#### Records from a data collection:
_ _ _ _

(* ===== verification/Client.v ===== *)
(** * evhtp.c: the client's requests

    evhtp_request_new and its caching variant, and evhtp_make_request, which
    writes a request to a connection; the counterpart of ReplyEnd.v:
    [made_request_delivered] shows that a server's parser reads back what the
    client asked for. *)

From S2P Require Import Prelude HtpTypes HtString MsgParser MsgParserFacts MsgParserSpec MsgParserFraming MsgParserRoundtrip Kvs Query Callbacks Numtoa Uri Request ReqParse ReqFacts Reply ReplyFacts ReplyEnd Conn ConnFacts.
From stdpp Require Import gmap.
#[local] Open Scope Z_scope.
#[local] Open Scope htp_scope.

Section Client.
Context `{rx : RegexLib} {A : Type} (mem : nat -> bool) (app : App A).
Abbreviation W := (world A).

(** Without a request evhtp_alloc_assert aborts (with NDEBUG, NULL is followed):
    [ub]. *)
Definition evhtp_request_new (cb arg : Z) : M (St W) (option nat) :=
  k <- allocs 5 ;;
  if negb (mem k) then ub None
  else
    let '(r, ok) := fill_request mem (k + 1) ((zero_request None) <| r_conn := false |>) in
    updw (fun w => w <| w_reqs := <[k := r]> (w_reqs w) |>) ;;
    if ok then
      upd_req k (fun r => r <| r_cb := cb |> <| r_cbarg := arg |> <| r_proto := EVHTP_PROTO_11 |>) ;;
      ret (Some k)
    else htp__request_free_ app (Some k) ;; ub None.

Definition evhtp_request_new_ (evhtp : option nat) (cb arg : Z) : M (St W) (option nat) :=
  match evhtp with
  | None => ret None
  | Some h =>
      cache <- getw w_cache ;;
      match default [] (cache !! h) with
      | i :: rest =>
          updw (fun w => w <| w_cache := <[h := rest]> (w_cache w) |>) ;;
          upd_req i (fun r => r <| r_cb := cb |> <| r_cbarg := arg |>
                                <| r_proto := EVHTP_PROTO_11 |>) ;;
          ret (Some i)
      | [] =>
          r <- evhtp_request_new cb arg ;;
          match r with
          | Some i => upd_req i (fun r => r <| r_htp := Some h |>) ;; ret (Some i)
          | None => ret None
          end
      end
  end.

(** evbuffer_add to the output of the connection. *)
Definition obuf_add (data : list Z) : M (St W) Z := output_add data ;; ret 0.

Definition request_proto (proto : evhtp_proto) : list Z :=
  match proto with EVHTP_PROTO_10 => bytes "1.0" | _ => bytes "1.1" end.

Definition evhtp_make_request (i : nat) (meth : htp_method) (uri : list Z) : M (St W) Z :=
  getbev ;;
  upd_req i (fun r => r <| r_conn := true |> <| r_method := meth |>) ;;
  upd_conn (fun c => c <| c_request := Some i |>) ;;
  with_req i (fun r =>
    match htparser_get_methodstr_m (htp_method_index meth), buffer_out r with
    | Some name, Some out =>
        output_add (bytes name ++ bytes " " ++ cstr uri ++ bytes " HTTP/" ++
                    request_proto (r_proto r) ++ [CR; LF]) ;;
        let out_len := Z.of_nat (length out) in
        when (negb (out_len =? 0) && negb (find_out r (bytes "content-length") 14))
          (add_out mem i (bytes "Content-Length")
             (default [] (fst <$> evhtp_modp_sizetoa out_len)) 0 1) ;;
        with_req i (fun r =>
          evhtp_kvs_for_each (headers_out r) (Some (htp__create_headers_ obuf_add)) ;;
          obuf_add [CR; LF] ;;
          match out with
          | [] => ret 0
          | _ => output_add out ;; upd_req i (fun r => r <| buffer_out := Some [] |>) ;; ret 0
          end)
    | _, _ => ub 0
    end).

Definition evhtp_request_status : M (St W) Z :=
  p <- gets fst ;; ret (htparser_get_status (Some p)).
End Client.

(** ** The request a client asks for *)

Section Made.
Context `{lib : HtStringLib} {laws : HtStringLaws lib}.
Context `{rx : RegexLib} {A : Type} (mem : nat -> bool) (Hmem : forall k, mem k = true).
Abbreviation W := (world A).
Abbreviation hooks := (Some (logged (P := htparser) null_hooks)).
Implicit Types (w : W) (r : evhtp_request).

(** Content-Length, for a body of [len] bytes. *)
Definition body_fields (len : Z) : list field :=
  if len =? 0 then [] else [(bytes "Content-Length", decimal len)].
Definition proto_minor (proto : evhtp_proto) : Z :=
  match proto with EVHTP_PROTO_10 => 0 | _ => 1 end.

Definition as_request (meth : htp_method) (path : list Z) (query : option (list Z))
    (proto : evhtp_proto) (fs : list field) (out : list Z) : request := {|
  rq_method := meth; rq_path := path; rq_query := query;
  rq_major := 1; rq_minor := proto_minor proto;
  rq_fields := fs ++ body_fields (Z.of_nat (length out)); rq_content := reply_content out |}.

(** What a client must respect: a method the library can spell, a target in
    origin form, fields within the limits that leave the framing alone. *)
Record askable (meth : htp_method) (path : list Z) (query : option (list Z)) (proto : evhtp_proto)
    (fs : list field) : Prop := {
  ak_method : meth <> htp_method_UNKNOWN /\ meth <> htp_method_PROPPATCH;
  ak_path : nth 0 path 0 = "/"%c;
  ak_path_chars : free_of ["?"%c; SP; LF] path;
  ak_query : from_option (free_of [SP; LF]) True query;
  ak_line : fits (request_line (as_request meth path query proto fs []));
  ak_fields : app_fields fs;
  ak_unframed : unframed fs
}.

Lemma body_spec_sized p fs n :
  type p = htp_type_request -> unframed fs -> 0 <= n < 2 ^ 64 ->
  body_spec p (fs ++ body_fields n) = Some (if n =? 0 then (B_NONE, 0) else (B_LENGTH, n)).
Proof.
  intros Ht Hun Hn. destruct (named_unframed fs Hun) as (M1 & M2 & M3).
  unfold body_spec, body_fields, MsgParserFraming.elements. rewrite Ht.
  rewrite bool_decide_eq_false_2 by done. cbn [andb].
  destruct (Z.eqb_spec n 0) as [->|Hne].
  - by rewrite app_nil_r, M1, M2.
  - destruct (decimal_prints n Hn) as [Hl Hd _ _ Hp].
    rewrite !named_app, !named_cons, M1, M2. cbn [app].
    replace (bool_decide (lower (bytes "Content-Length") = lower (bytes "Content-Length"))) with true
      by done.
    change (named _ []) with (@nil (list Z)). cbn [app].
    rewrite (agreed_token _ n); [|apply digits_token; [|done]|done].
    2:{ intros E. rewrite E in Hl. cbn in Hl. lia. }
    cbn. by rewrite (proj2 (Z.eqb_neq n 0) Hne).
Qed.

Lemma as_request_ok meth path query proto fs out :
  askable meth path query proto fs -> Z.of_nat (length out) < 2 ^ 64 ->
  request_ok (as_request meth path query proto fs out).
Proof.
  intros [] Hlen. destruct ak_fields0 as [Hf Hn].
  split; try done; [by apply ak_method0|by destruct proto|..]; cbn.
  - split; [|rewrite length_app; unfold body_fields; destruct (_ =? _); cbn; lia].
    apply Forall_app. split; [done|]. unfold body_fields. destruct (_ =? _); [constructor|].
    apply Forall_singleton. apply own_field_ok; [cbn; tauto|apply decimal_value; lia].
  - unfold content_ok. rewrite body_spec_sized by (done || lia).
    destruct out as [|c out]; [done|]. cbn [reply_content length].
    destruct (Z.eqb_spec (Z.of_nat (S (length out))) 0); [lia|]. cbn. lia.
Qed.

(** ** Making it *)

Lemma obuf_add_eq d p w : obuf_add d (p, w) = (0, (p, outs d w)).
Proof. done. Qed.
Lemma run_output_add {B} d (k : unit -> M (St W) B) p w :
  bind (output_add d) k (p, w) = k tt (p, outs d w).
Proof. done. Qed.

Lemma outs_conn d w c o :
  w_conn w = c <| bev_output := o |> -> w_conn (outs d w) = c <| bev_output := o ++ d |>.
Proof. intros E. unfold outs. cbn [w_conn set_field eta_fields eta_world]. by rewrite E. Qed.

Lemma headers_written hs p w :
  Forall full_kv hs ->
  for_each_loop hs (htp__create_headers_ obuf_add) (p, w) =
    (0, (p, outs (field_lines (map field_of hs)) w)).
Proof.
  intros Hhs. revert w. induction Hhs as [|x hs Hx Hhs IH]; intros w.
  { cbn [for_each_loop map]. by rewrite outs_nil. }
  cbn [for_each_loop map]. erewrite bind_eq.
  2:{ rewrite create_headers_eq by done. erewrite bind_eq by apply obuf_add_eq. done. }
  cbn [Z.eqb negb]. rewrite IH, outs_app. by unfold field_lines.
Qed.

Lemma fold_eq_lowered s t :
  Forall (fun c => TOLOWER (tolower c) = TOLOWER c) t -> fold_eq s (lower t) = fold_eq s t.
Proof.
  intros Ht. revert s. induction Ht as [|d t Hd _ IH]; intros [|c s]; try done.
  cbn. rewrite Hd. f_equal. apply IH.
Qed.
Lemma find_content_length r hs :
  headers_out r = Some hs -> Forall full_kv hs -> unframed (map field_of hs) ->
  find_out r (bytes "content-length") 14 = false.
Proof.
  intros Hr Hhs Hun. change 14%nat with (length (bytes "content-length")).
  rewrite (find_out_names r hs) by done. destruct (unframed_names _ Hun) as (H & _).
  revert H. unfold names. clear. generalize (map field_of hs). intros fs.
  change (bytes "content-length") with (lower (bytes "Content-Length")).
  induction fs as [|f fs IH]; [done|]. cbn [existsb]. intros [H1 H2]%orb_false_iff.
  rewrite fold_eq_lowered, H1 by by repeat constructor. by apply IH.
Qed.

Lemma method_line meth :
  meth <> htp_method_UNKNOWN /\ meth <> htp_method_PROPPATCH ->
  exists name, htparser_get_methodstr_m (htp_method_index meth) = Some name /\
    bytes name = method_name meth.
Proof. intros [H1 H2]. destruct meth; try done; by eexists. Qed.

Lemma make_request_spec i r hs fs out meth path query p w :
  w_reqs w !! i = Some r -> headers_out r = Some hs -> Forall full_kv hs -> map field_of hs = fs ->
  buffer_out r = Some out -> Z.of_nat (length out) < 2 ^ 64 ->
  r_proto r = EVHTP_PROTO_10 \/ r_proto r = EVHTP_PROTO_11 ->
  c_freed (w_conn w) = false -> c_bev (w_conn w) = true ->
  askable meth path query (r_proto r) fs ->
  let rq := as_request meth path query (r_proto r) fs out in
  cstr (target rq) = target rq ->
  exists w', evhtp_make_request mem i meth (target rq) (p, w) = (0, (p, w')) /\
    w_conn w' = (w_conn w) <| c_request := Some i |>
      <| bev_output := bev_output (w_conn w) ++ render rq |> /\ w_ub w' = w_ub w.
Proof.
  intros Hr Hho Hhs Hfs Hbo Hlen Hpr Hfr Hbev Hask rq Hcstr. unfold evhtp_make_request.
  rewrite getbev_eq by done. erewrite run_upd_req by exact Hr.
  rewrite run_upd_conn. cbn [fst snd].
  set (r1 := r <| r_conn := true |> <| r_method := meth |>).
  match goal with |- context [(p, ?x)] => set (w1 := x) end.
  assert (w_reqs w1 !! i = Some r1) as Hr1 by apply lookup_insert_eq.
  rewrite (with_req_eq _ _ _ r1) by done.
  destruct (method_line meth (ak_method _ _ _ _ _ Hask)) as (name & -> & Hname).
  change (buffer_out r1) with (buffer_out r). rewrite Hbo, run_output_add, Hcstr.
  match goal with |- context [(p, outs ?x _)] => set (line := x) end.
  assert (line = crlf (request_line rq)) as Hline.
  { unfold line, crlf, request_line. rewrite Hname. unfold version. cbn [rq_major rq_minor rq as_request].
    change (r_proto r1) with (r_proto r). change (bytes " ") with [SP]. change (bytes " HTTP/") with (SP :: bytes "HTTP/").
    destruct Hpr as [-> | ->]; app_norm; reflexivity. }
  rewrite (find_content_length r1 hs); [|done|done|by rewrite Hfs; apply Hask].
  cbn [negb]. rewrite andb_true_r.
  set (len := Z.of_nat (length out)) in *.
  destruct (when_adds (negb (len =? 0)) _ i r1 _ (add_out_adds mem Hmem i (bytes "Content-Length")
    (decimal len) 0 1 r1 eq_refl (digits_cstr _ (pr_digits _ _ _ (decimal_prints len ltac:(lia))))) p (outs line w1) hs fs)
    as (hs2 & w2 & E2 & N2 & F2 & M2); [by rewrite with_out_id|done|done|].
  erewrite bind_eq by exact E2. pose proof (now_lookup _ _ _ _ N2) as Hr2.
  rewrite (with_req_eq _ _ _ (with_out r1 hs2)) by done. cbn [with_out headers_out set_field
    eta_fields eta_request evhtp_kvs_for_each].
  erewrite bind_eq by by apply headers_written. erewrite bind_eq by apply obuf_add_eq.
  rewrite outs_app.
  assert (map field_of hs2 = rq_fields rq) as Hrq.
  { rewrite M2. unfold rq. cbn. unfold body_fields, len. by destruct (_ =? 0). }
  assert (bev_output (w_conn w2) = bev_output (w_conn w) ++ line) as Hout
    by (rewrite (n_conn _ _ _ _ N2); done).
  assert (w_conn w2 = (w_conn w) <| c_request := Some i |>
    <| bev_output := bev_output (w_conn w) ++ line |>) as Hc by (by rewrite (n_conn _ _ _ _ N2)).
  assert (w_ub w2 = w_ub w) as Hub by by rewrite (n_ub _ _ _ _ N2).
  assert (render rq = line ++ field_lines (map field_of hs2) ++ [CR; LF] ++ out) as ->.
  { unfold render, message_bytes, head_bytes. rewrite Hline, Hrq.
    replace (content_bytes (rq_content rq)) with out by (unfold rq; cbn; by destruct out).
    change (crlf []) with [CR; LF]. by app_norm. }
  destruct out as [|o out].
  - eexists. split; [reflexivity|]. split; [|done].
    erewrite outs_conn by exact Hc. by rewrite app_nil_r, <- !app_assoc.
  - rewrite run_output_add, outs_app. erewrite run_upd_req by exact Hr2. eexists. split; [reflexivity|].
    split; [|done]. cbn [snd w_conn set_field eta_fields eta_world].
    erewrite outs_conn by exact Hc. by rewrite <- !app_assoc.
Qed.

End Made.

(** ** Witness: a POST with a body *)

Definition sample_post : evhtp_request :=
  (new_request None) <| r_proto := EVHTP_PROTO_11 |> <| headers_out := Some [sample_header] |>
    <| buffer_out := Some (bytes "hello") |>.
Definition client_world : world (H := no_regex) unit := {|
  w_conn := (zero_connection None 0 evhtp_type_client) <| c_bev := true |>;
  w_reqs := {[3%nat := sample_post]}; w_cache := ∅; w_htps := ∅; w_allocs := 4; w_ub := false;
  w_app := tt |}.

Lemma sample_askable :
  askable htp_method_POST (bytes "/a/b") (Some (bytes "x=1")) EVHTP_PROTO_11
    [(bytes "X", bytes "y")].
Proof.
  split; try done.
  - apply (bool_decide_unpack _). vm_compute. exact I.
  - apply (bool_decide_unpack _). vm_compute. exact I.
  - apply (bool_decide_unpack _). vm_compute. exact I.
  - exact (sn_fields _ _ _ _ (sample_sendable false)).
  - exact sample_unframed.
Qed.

_ _ _ _

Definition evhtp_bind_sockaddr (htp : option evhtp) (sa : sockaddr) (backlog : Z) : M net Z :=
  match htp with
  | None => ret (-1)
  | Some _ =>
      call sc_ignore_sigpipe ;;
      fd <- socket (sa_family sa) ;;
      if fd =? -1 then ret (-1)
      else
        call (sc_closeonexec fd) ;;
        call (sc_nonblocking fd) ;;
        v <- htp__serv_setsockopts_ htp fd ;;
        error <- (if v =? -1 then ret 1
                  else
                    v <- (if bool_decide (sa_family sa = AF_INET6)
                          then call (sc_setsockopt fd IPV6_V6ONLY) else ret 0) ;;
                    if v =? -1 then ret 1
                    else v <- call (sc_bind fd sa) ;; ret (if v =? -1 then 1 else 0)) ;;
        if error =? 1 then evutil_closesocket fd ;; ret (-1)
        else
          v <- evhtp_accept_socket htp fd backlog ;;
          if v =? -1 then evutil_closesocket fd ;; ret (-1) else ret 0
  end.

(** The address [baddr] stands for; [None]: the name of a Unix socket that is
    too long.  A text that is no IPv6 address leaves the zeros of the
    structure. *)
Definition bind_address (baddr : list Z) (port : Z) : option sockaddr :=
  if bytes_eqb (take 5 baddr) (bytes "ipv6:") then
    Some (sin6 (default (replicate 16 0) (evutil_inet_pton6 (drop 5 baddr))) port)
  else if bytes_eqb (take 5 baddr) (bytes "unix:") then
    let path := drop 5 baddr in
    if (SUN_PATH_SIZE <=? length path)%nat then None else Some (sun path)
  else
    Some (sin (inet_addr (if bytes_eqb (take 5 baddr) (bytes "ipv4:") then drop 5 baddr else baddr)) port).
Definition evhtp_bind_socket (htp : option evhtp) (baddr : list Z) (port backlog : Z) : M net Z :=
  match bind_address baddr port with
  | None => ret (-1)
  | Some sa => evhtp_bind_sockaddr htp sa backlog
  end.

_ _ _ _

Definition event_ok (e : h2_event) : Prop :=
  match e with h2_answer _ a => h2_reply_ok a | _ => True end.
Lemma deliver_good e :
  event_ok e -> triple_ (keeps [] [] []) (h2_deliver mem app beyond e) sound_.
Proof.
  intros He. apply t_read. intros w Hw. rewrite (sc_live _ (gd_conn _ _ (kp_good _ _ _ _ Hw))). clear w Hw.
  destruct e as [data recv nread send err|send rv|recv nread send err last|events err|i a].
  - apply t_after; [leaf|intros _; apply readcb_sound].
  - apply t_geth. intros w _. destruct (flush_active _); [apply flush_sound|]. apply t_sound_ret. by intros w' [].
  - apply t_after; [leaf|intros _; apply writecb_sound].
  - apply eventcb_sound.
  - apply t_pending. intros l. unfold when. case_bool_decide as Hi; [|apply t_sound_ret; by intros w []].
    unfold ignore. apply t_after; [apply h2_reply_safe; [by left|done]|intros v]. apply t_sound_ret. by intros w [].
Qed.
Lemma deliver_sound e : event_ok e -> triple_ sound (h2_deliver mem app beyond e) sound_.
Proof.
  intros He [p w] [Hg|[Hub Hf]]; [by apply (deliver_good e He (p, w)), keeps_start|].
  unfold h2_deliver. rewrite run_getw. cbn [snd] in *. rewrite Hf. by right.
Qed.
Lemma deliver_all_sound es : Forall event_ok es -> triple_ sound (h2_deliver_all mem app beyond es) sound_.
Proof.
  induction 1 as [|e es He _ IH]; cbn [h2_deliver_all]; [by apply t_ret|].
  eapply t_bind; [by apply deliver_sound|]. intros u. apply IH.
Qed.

_ _ _ _

#### EXERCISE DETAILS:
Both end lines included, restate word for word the lines above from the line with "let path := drop 5 baddr in" to the line with "Definition evhtp_bind_socket (htp", and nothing else.

#### FINAL ANSWER:
    let path := drop 5 baddr in
    if (SUN_PATH_SIZE <=? length path)%nat then None else Some (sun path)
  else
    Some (sin (inet_addr (if bytes_eqb (take 5 baddr) (bytes "ipv4:") then drop 5 baddr else baddr)) port).
Definition evhtp_bind_socket (htp : option evhtp) (baddr : list Z) (port backlog : Z) : M net Z :=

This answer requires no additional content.